Stored data entries:
(** What an instruction is about. *)
Inductive ix_class : Set := CValue | CAccount | CBank | CGroup | CFeeState.
#[global] Instance ix_class_eq_dec : EqDecision ix_class.
Proof. solve_decision. Defined.
Definition class_of (ix : MarginfiIx) : ix_class :=
  match ix with
  | IxGroupInitialize _ _ _ | IxGroupConfigure _ _ _ | IxPropagateFee _ _ | IxConfigGroupFee _ _ _ _ => CGroup
  | IxAddBank _ _ | IxAddBankWithSeed _ _ _ | IxConfigureBank _ _ _ _ _ | IxSetupEmissions _ _ _ _
  | IxUpdateEmissions _ _ _ _ => CBank
  | IxAccountInitialize _ _ _ | IxStartFlashloan _ _ _ | IxEndFlashloan _ _ _ | IxSetAccountFlag _ _ _ _
  | IxUnsetAccountFlag _ _ _ _ | IxSetAuthority _ _ _ _ | IxAccountClose _ _ => CAccount
  | IxInitFeeState _ _ _ _ _ _ _ | IxEditFeeState _ _ _ _ _ _ => CFeeState
  | _ => CValue
  end.

(** Each class of instructions leaves the rest of the world alone. *)
Lemma ix_frame w clock tx ix w' :
  marginfi w clock tx ix = Ok w' →
  match class_of ix with
  | CValue => groups w' = groups w ∧ fee_state w' = fee_state w
  | CAccount => banks w' = banks w ∧ groups w' = groups w ∧ fee_state w' = fee_state w
  | CBank => accounts w' = accounts w ∧ groups w' = groups w ∧ fee_state w' = fee_state w
  | CGroup => accounts w' = accounts w ∧ banks w' = banks w ∧ fee_state w' = fee_state w
  | CFeeState => accounts w' = accounts w ∧ banks w' = banks w ∧ groups w' = groups w
  end.
Proof.
  intros H. destruct (moves_value ix) as [touched|] eqn:Hv.
  { pose proof (value_moves _ _ _ _ _ _ Hv H) as [? ? _ _ _ _ _ _]. by destruct ix. }
  destruct ix; try done; clear Hv; cbn [marginfi class_of] in *.
  - by apply initialize_group_ok in H as (_ & ? & -> & _).
  - by apply configure_ok in H as (? & ? & _ & _ & ->).
  - apply add_bank_ok in H as (?&?&?&?&?&?&?&?&?&w1&?&_&_&_&_&_&_&[_ _ _ _ _ _ _ [ts ->] _]&_&_&->). done.
  - apply add_bank_ok in H as (?&?&?&?&?&?&?&?&?&w1&?&_&_&_&_&_&_&[_ _ _ _ _ _ _ [ts ->] _]&_&_&->). done.
  - by apply configure_bank_ix_ok in H as (?&?&?&_&_&_&_&_&_&->).
  - apply setup_emissions_ok in H as (?&?&?&w1&_&_&_&_&_&_&(ts&_&->)&_&H).
    by apply fund_emissions_ok in H as (?&?&_&_&->).
  - apply update_emissions_ok in H as (?&?&?&?&_&_&_&_&_&_&_&H). destruct additional; [|by subst].
    by apply fund_emissions_ok in H as (?&?&_&_&->).
  - apply bankruptcy_moves in H as (w3 & m' & [? ? _ _ _ _ _ _] & _ & ->). done.
  - by apply initialize_account_ok in H as (_ & _ & ->).
  - by apply start_flashloan_ok in H as (?&?&_&_&_&_&_&_&_&_&_&_&_&->).
  - by apply end_flashloan_ok in H as (?&_&_&_&_&->).
  - by destruct (account_flag_ok _ _ _ _ _ _ (or_introl H)) as (?&?&?&_&_&_&_&_&_&->).
  - by destruct (account_flag_ok _ _ _ _ _ _ (or_intror H)) as (?&?&?&_&_&_&_&_&_&->).
  - by apply set_account_transfer_authority_ok in H as (?&_&_&_&_&_&->).
  - by apply close_account_ok in H as (?&_&_&_&_&->).
  - by apply initialize_fee_state_ok in H as (_&_&?&->).
  - by apply edit_fee_state_ok in H as (?&?&_&_&_&->).
  - by apply propagate_fee_ok in H as (?&?&_&_&->).
  - by apply config_group_fee_ok in H as (?&?&_&_&_&->).
Qed.

Lemma value_may_move w clock tx ix touched w' :
  moves_value ix = Some touched → marginfi w clock tx ix = Ok w' →
  ∀ a m, a ∈ touched → accounts w !! a = Some m → may_move ix a m.
Proof.
  destruct ix; intros [= <-] H; simpl in H; try (intros a m []%not_elem_of_nil).
  - apply deposit_ok in H as (?&?&?&?&?&?&He&_). by eapply (entitled_moves _ _ _ _ _ _ _ (IxDeposit c amount)).
  - apply repay_ok in H as (?&?&?&?&?&?&?&He&_).
    by eapply (entitled_moves _ _ _ _ _ _ _ (IxRepay c amount repay_all)).
  - apply withdraw_ok in H as (?&?&?&?&?&?&?&?&He&_).
    by eapply (entitled_moves _ _ _ _ _ _ _ (IxWithdraw c amount withdraw_all)).
  - apply borrow_ok in H as (?&?&?&?&?&?&?&?&?&?&?&?&?&?&He&_).
    by eapply (entitled_moves _ _ _ _ _ _ _ (IxBorrow c amount)).
  - apply close_balance_ok in H as (?&?&?&He&_).
    by eapply (entitled_moves _ _ _ _ _ _ _ (IxCloseBalance c)).
  - apply withdraw_emissions_ok in H as (?&?&?&?&He&_).
    by eapply (entitled_moves _ _ _ _ _ _ _ (IxWithdrawEmissions c)).
  - by intros a m ->%list_elem_of_singleton _.
  - apply liquidate_ok in H as (?&?&?&?&?&?&?&?&?&?&?&?&?&H). destruct H as [Hm _ Hs _ _ _ _ _ _ _ _ _ _ _ _ _ _ _].
    intros a m [->|Hin]%elem_of_cons Ha; [left|right; by apply list_elem_of_singleton in Hin].
    det_ok. simpl. rewrite Hs. set_solver.
Qed.

Lemma accounts_after w clock tx ix w' :
  marginfi w clock tx ix = Ok w' →
  ∀ a, accounts w' !! a = accounts w !! a ∨ account_change w w' tx ix a.
Proof.
  intros H. pose proof (ix_frame _ _ _ _ _ H) as Hu.
  destruct (moves_value ix) as [touched|] eqn:Hv.
  { eapply moves_change; [by eapply value_moves|by eapply value_may_move]. }
  destruct ix; try (intros a; left; by destruct Hu as [-> _]); try done; clear Hu Hv; simpl in H.
  - apply bankruptcy_moves in H as (w3 & m' & Hm & Ha & ->).
    destruct (moves_account _ _ _ _ _ Hm Ha) as (m & E & Hh).
    intros a. destruct (decide (a = hb_marginfi_account c)) as [->|].
    + right. eapply ch_disabled; eauto. apply lookup_insert_eq.
    + left. simpl. rewrite lookup_insert_ne by done. eapply mv_others; [done|set_solver].
  - apply initialize_account_ok in H as (_ & Hn & ->). apply stored_change.
    eapply ch_opened; [done..|apply lookup_insert_eq].
  - apply start_flashloan_ok in H as (m & e & Hm & -> & Hd & _ & Ht & _ & _ & _ & _ & _ & _ & ->).
    apply stored_change. eapply ch_started; [done..|apply lookup_insert_eq].
  - apply end_flashloan_ok in H as (m & Hm & -> & _ & _ & ->).
    apply stored_change. eapply ch_ended; [done..|apply lookup_insert_eq].
  - assert (set_account_flag w marginfi_group marginfi_account admin flag = Ok w' ∨
            unset_account_flag w marginfi_group marginfi_account admin flag = Ok w') as H' by auto.
    apply account_flag_ok in H' as (gr & m & m' & Hg & -> & Hm & Hmg & Hf & Hm' & ->).
    apply stored_change. eapply ch_flag; eauto. apply lookup_insert_eq.
  - assert (set_account_flag w marginfi_group marginfi_account admin flag = Ok w' ∨
            unset_account_flag w marginfi_group marginfi_account admin flag = Ok w') as H' by auto.
    apply account_flag_ok in H' as (gr & m & m' & Hg & -> & Hm & Hmg & Hf & Hm' & ->).
    apply stored_change. eapply ch_flag; eauto. apply lookup_insert_eq.
  - apply set_account_transfer_authority_ok in H as (m & Hm & <- & -> & Hf & Hd & ->).
    apply stored_change. eapply ch_authority; [done..|apply lookup_insert_eq].
  - apply close_account_ok in H as (m & Hm & -> & Hd & He & ->). intros a.
    destruct (decide (a = marginfi_account)) as [->|]; [right|left; by apply lookup_delete_ne].
    eapply ch_closed; eauto. apply lookup_delete_eq.
Qed.
End Access.

(** ** Flashloans *)
Section Flashloans.
Context {F : FixedOps} {L : FixedLaws F} {T : TokenSdk} {O : OracleSdk} {R : Runtime}.

(** The account is inside a flashloan. *)
Definition in_flashloan (w : World) (a : Pubkey) : Prop :=
  ∃ m, accounts w !! a = Some m ∧ MarginfiAccount.get_flag m IN_FLASHLOAN_FLAG = true.

(** Only [start_flashloan] sets the flag. *)
Lemma change_flashloan w w' tx ix a :
  account_change w w' tx ix a → in_flashloan w' a →
  in_flashloan w a ∨ ∃ signer idx, ix = IxStartFlashloan a signer idx.
Proof.
  change IN_FLASHLOAN_FLAG with (2 ^ 1) in *. intros Hc (m' & Hm' & Hf). unfold in_flashloan.
  change IN_FLASHLOAN_FLAG with (2 ^ 1) in *.
  destruct Hc as [m m1 Hm E _ Hh | g auth _ _ E | m _ E _ _ _ | m m1 c Hm Hh _ _ E
    | m m1 g gr flag admin Hm E _ _ _ Hok _ Hf' | m g new Hm _ _ _ E | m idx Hm -> _ _ E | m rest Hm _ E];
    rewrite E in Hm'; try discriminate Hm'; injection Hm' as <-.
  - left. exists m. by rewrite <- (header_flag _ _ _ Hh).
  - done.
  - left. exists m. rewrite <- (header_flag _ _ _ Hh).
    change DISABLED_FLAG with (2 ^ 0) in Hf. rewrite MarginfiAccount.set_flag_get in Hf by lia.
    by rewrite orb_false_r in Hf.
  - left. exists m. split; [done|].
    pose proof (flag_can_be_set_bits flag 1 Hok ltac:(by right)) as Hb.
    destruct Hf' as [-> | ->]; rewrite ?set_flag_bit, ?unset_flag_bit, Hb in Hf by lia.
    + by rewrite orb_false_r in Hf.
    + by rewrite andb_true_r in Hf.
  - left. exists m. split; [done|].
    change TRANSFER_AUTHORITY_ALLOWED_FLAG with (2 ^ 3) in Hf.
    rewrite MarginfiAccount.unset_flag_get in Hf by lia. simpl in Hf. by rewrite andb_true_r in Hf.
  - right. eauto.
  - change IN_FLASHLOAN_FLAG with (2 ^ 1) in Hf.
    rewrite MarginfiAccount.unset_flag_get in Hf by lia. by rewrite andb_false_r in Hf.
Qed.

Lemma ix_flashloan w clock tx ix w' a :
  marginfi w clock tx ix = Ok w' → in_flashloan w' a →
  (in_flashloan w a ∧ ∀ signer rest, ix ≠ IxEndFlashloan a signer rest) ∨
  (∃ signer idx, ix = IxStartFlashloan a signer idx).
Proof.
  intros H Hf. destruct (accounts_after _ _ _ _ _ H a) as [E|Hc].
  - left. split; [destruct Hf as (m & Hm & ?); exists m; by rewrite <- E|].
    intros signer rest ->. apply end_flashloan_ok in H as (m & Hm & _ & _ & _ & ->).
    destruct Hf as (m' & Hm' & Hf). simpl in Hm'. rewrite lookup_insert_eq in Hm'. injection Hm' as <-.
    pose proof (MarginfiAccount.unset_flashloan m) as (Hu & _). congruence.
  - destruct (change_flashloan _ _ _ _ _ Hc Hf) as [?|?]; [left; split; [done|]|by right].
    intros signer rest ->. apply end_flashloan_ok in H as (m & Hm & _ & _ & _ & ->).
    destruct Hf as (m' & Hm' & Hf). simpl in Hm'. rewrite lookup_insert_eq in Hm'. injection Hm' as <-.
    pose proof (MarginfiAccount.unset_flashloan m) as (Hu & _). congruence.
Qed.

• **TASK**
Copy every line of the records above that holds the word "amount".

• **REPLY TO THE TASK**
  - apply deposit_ok in H as (?&?&?&?&?&?&He&_). by eapply (entitled_moves _ _ _ _ _ _ _ (IxDeposit c amount)).
    by eapply (entitled_moves _ _ _ _ _ _ _ (IxRepay c amount repay_all)).
    by eapply (entitled_moves _ _ _ _ _ _ _ (IxWithdraw c amount withdraw_all)).
    by eapply (entitled_moves _ _ _ _ _ _ _ (IxBorrow c amount)).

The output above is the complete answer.